INPUT MATERIAL Block Start
(* ===== verification/NodeExamples.v ===== *)
(** * Concrete runs of the node

    Executions of the handlers with the toy cryptography: a chain of one
    validator, a network of four, and the runs that show where the protocol's
    code departs from its description.  The witnesses of the theorems about
    the node are here too. *)

From Stdlib Require Import ZArith Lia Strings.Byte.
From stdpp Require Import base gmap list strings.
From S2P Require Import Prelude Crypto Event Ledger Merkle Validation BftTypes BftConfig Slashing.
From S2P Require Import ValidatorSet ApplyBlock Snapshot Node NodeFacts NodeSafety NodeBehaviour NodeHistory NodeLiveness.

Import Toy.

(** A JSON package that reads one fixed document. *)
Definition fixed_json (doc : option PersistedSnapshot) : SnapshotJson := {|
  snapshot_to_vec := fun _ => None;
  snapshot_from_slice := fun _ => doc;
  snapshot_json_roundtrip := fun s data (E : None = Some data) => match E with eq_refl => I end;
  snapshot_json_string_keys := fun _ _ _ _ => eq_refl;
|}.

Definition secret (b : byte) : list byte := replicate 32 b.
Definition keypair (b : byte) : Keypair := mkKeypair _ (secret b) (toy_public (secret b)).

Definition validator (b : byte) : ValidatorConfig :=
  mkValidatorConfig (hex_encode (toy_public (secret b))) [] 1 None 1000.

Definition config (slashing : bool) : ConsensusConfig :=
  mkConsensusConfig 1048576 5000 2000 800 600 600 3 2 10000
    (mkSlashingConfig slashing 5 1 1000).

Definition genesis (slashing : bool) (keys : list byte) : GenesisConfig :=
  mkGenesisConfig (str "demo") (map validator keys) (config slashing) (mkClientConfig [])
    (mkTransportConfig false).

Definition id_of (b : byte) : NodeId := node_id_from_pubkey (toy_public (secret b)).

(** The clock at zero, and eleven seconds later. *)
Definition env0 : Env := mkEnv 0 1000 true.
Definition env1 : Env := mkEnv 11000000000 12000 true.

Definition blank (g : GenesisConfig) (b : byte) : Node :=
  mkNode g (ValidatorSet_new []) (keypair b) (id_of b) Ledger_new ∅ [] 0 1 0 SPropose 0 None
    RoundState_new NodeSnapshot_new [] None (SlashingState_new ∅).

Section runs.
Context {J : SnapshotJson}.

Definition start (g : GenesisConfig) (b : byte) : Node :=
  match Node_new env0 g (keypair b) (Some (mkSnapshotStore None)) NodeSnapshot_new with
  | Ok n => n
  | Err _ => blank g b
  end.

(** ** A chain of one validator *)

Definition solo_genesis : GenesisConfig := genesis true [x01].
Definition solo : Node := start solo_genesis x01.

Definition good_tx : Tx := hash_material ev_root.

Definition result_of (o : outcome Node) (n : Node) : Node :=
  match o with Done n' => n' | _ => n end.

Definition is_done (o : outcome Node) : bool := match o with Done _ => true | _ => false end.

Lemma result_of_done o n : is_done o = true -> o = Done (result_of o n).
Proof. by destruct o. Qed.

Definition is_exited (o : outcome Node) : bool := match o with Exited => true | _ => false end.

Lemma is_exited_true o : is_exited o = true -> o = Exited.
Proof. by destruct o. Qed.

Lemma start_started g b :
  is_ok (Node_new env0 g (keypair b) (Some (mkSnapshotStore None)) NodeSnapshot_new) = true ->
  started g (start g b).
Proof.
  intros Hok. exists env0, (keypair b), (Some (mkSnapshotStore None)). split.
  - by intros s [= <-].
  - unfold start. by destruct (Node_new _ _ _ _ _).
Qed.

Lemma start_reachable g b :
  is_ok (Node_new env0 g (keypair b) (Some (mkSnapshotStore None)) NodeSnapshot_new) = true ->
  reachable_node g (start g b).
Proof. intros Hok. exists (start g b). split; [by apply start_started|done]. Qed.
Lemma sys_step_serves validators identity s s' :
  sys_step s s' -> serves validators identity (sy_net s) -> serves validators identity (sy_net s').
Proof.
  intros Hs Hv. assert (forall n' w c, serves validators identity w ->
    serves validators identity (sy_net (after_action n' w c s))) as Hact.
  { intros n' w c Hw. eapply net_run_serves; [exact Hw|apply broadcast_all_run]. }
  destruct Hs as [| | | |ev w' s _ E| | |]; auto using serves_inbox.
  eapply (net_run_serves _ _ [ev]); [exact Hv|]. simpl. by rewrite E.
Qed.

Context `{GenesisJson} `{Pem}.

(** The program as [main] enters [run]. *)
Definition boot (p : Program) (bound : bool) : System :=
  mkSystem (pr_node p) (pr_net p) [] (start_http_server bound) [].

(** C6: the running program is safe: start the program on a data directory
    without a snapshot, and let its node, its network threads, its clients and
    the clock run in any order.  At every moment the committed blocks form one
    linked chain, each block is certified by precommits of a quorum of the
    validators in the genesis file the program was given, and every registered
    peer is such a validator that has proved its key, over TLS exactly if the
    genesis enables it. *)
Theorem running_program_safe wd args p bound s :
  main wd args = Running p -> wd_snapshot wd (pr_data_dir p) = None ->
  rtc sys_step (boot p bound) s ->
  exists a genesis validators, parse_args args Args_none = Ok a /\ read_genesis wd a = Ok genesis /\
    validator_infos genesis = Ok validators /\ reachable_system genesis s /\
    ChainInv (n_snapshot (sy_node s)) /\
    (forall h b, sn_blocks_by_height (n_snapshot (sy_node s)) !! h = Some b ->
      certificate (ValidatorSet_new validators) b) /\
    forall id i, nw_peers (sy_net s) !! id = Some i ->
      exists c v pk sig, nw_conns (sy_net s) !! i = Some c /\ cn_peer c = id /\
        encrypted (cn_stream c) = tls_enabled (g_transport genesis) /\
        v ∈ validators /\ vi_node_id v = id /\
        public_key_from_bytes (vi_pubkey v) = Some pk /\ verify pk (hello_bytes id) sig = true.
Proof.
  unfold main. destruct (parse_args args Args_none) as [a|] eqn:Ea; [|done].
  destruct (start_program wd a) as [p'|] eqn:E; [|done]. intros [= ->] Hsnap Hr.
  pose proof (start_program_started _ _ _ E Hsnap) as (g & Eg & Hst).
  apply start_program_ok in E as (g' & kp & vs & ident & net & store & Eg' & _ & Ev & Et & En & Ep & _).
  assert (g' = g) as -> by congruence. exists a, g, vs.
  assert (reachable_system g s) as Hrs by (by exists (boot p bound)).
  assert (reachable_node g (sy_node s)) as (infos & Ei & Evs & Hinv & _)%reachable_node_inv.
  { exists (pr_node p). split; [done|]. apply (sys_steps_node _ _ Hr). }
  assert (infos = vs) as -> by congruence.
  split_and!; try done; [apply Hinv|intros h b; rewrite <- Evs; apply Hinv|].
  intros id i Hp. rewrite (read_tls_enabled _ _ _ _ Et). eapply serves_peer, Hp.
  assert (serves vs ident (sy_net (boot p bound))) as H0' by (simpl; rewrite Ep; by eapply Network_start_serves).
  clear -Hr H0'. induction Hr as [|s1 s2 s3 Hs _ IH]; [done|]. by eapply IH, sys_step_serves.
Qed.
Definition AuthorState_new (first_seen : Z) : AuthorState := mkAuthorState first_seen ∅ None 0 0.

Record TraceRow := mkTraceRow {
  tr_prev_hash : Hash;
  tr_author : PublicKey;
  tr_timestamp : Z;
  tr_payload_hash : Hash;
  tr_signature : Signature;
  tr_parent_present : bool;
  tr_ancestor_check : bool;
  tr_quarantined_until_before : Z;
  tr_quarantined_until_after : Z;
  tr_merkle_root : option Hash;
  tr_preferred_tip : option Hash;
  tr_author_weight_fp : Z;
}.

Record TraceRecorder := mkTraceRecorder { rows : list TraceRow }.

Definition TraceRecorder_new : TraceRecorder := mkTraceRecorder [].
Definition trace_push (r : TraceRecorder) (row : TraceRow) : TraceRecorder :=
  mkTraceRecorder (rows r ++ [row]).
Definition trace_clear (r : TraceRecorder) : TraceRecorder := mkTraceRecorder [].
Definition trace_len (r : TraceRecorder) : nat := length (rows r).

(** The recorder an overlay points to, if one is attached, is part of its
    state. *)
Record SybilOverlay := mkSybilOverlay {
  cfg : SybilConfig;
  authors_map : gmap PublicKey AuthorState;
  trace_recorder : option TraceRecorder;
}.

Definition SybilOverlay_new (c : SybilConfig) : SybilOverlay := mkSybilOverlay c ∅ None.

Definition attach_trace_recorder (o : SybilOverlay) (r : option TraceRecorder) : SybilOverlay :=
  mkSybilOverlay (cfg o) (authors_map o) r.

Definition apply_quarantine_and_slash (st : AuthorState) (tick quarantine : Z) (c : SybilConfig)
    : AuthorState :=
  let until := saturating_add tick quarantine in
  let st := mkAuthorState (first_seen_tick st) (seen_by st) (last_tip st)
              (Z.max (quarantined_until st) until) (slashed_weight st) in
  if decide (policy c = Slash) then
    let slash_amount := wrap64 (fixed_point_scale c * slash_percent c) / 100 in
    mkAuthorState (first_seen_tick st) (seen_by st) (last_tip st) (quarantined_until st)
      (Z.min (saturating_add (slashed_weight st) slash_amount) (fixed_point_scale c))
  else st.

Section overlay.
Context `{Sha256} `{HashIter} (ln_1p : f64 -> f64).

(** ** Weights *)

Definition author_warmup (o : SybilOverlay) (tick : Z) (st : AuthorState) : f64 :=
  let age := saturating_sub tick (first_seen_tick st) in
  let t := f64_of (Z.max (warmup_ticks (cfg o)) 1) in
  let age_term := clamp01 (f64_div (f64_of age) t) in
  let seen := f64_of (Z.of_nat (size (seen_by st))) in
  let seen_term :=
    if SFleb seen f64_zero then f64_zero
    else clamp01 (f64_div (ln_1p seen) (ln_1p (f64_of 8))) in
  clamp01 (f64_add (f64_mul (f64_lit 65 100) age_term) (f64_mul (f64_lit 35 100) seen_term)).

Definition author_weight (o : SybilOverlay) (tick : Z) (author : PublicKey) : f64 :=
  match authors_map o !! author with
  | None => f64_zero
  | Some st =>
      if tick <? quarantined_until st then f64_zero
      else
        let base_weight := clamp01 (author_warmup o tick st) in
        let penalty := clamp01 (f64_div (f64_of (slashed_weight st))
                                        (f64_of (fixed_point_scale (cfg o)))) in
        clamp01 (f64_mul base_weight (f64_sub f64_one penalty))
  end.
INPUT MATERIAL Block End
» EXERCISE AIM: Lines that hold "Context" are the ones to copy, so pick each out from the data.

» EXPECTED ANSWER:
Context {J : SnapshotJson}.
Context `{GenesisJson} `{Pem}.
Context `{Sha256} `{HashIter} (ln_1p : f64 -> f64).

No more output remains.